> **Description of the task**
Could you report every line of the listing below that holds the word "argc"?

> **Data provided**
---*---
Lemma pres_user_write p a bs : pres R (user_write p a bs).
Proof. revert a. induction bs as [|b bs IH]; intros; simpl; pres. Qed.
Lemma pres_fetchint p a : pres R (fetchint p a).
Proof. unfold fetchint. pres. Qed.
Lemma pres_fetchstr_loop n p a str : pres R (fetchstr_loop n p a str).
Proof. revert a str. induction n as [|n IH]; intros; cbn [fetchstr_loop]; pres. Qed.
Hint Resolve pres_user_write pres_fetchint pres_fetchstr_loop : pres.
Lemma pres_fetchstr p a : pres R (fetchstr p a).
Proof. unfold fetchstr. pres. Qed.
Lemma pres_argint p n : pres R (argint p n).
Proof. unfold argint. pres. Qed.
Hint Resolve pres_fetchstr pres_argint : pres.
Lemma pres_argptr p n size : pres R (argptr p n size).
Proof. unfold argptr. pres. Qed.
Lemma pres_argstr p n : pres R (argstr p n).
Proof. unfold argstr. pres. Qed.
Lemma pres_argfd p n : pres R (argfd p n).
Proof. unfold argfd. pres. Qed.
Lemma pres_fdalloc p f : pres R (fdalloc p f).
Proof. unfold fdalloc. pres. Qed.
Hint Resolve pres_argptr pres_argstr pres_argfd pres_fdalloc : pres.
Lemma pres_or_fail {A} (m : M kst (option A)) k : pres R m → (∀ a, pres R (k a)) → pres R (or_fail m k).
Proof. intros Hm Hk. unfold or_fail, ret. pres. Qed.
Lemma pres_or_end {A} (m : M kst (option A)) k : pres R m → (∀ a, pres R (k a)) → pres R (or_end m k).
Proof. intros Hm Hk. unfold or_end, ret, sys_end_op. pres. Qed.
Lemma pres_exec_bad pid d ip : pres R (exec_bad pid d ip).
Proof. unfold exec_bad. pres. Qed.
Lemma pres_loaduvm d a ip off sz : pres R (loaduvm dev_read d a ip off sz).
Proof.
  unfold loaduvm. pres. generalize 0.
  match goal with |- ∀ _, pres _ (loaduvm_loop _ ?n _ _ _ _ _ _) => generalize n end.
  intros n. induction n as [|n IH]; intros; simpl; pres.
Qed.
Hint Resolve pres_exec_bad pres_loaduvm : pres.
Lemma pres_load_segments n d ip off sz : pres R (load_segments dev_read n d ip off sz).
Proof. revert off sz. induction n as [|n IH]; intros; cbn [load_segments]; pres. Qed.
Lemma pres_push_args argv d argc sp u : pres R (push_args argv d argc sp u).
Proof. revert argc sp u. induction argv as [|a argv IH]; intros; simpl; pres. Qed.
Hint Resolve pres_load_segments pres_push_args : pres.
Lemma pres_set_entry p eip esp : pres R (updp p (set_entry eip esp)).
Proof. apply pres_updp. intros x. unfold set_entry. apply fr_tf. Qed.
Lemma pres_exec_commit p d sz e sp : pres R (exec_commit dev_write p d sz e sp).
Proof. unfold exec_commit. repeat first [apply pres_set_entry | pres_step]. Qed.
Hint Resolve pres_exec_commit : pres.
Lemma pres_exec c path argv : pres R (exec dev_write dev_read c path argv).
Proof. unfold exec, exec_stack. pres. Qed.
Lemma pres_exec_argv n p u i argv : pres R (exec_argv n p u i argv).
Proof. revert i argv. induction n as [|n IH]; intros; cbn [exec_argv]; pres. Qed.
Hint Resolve pres_exec pres_exec_argv : pres.
End handlers.
#[export] Hint Resolve pres_user_write pres_argint pres_argptr pres_argstr pres_argfd pres_fdalloc
  pres_exec pres_exec_argv : pres.

Ltac sys_step :=
  match goal with
  | |- pres _ (or_fail _ _) => apply pres_or_fail
  | |- pres _ (or_end _ _) => apply pres_or_end
  | |- _ => pres_step
  end.
Ltac sys := repeat sys_step.

Section quiet.
Context {R : kst → kst → Prop} {Q : proc → proc → Prop} {F : Frame R Q}.
Context {L : Linker}.
Context (dev_write : Z → option (nat → list Z → M fsst Z)).
Context (dev_read : Z → option (nat → Z → M fsst (Z * list Z))).
Context (proc_addr : nat → Z) (tr fr ticks_addr : Z) (junk : list Z).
---*---
> **Solution for this exercise**
Lemma pres_push_args argv d argc sp u : pres R (push_args argv d argc sp u).
Proof. revert argc sp u. induction argv as [|a argv IH]; intros; simpl; pres. Qed.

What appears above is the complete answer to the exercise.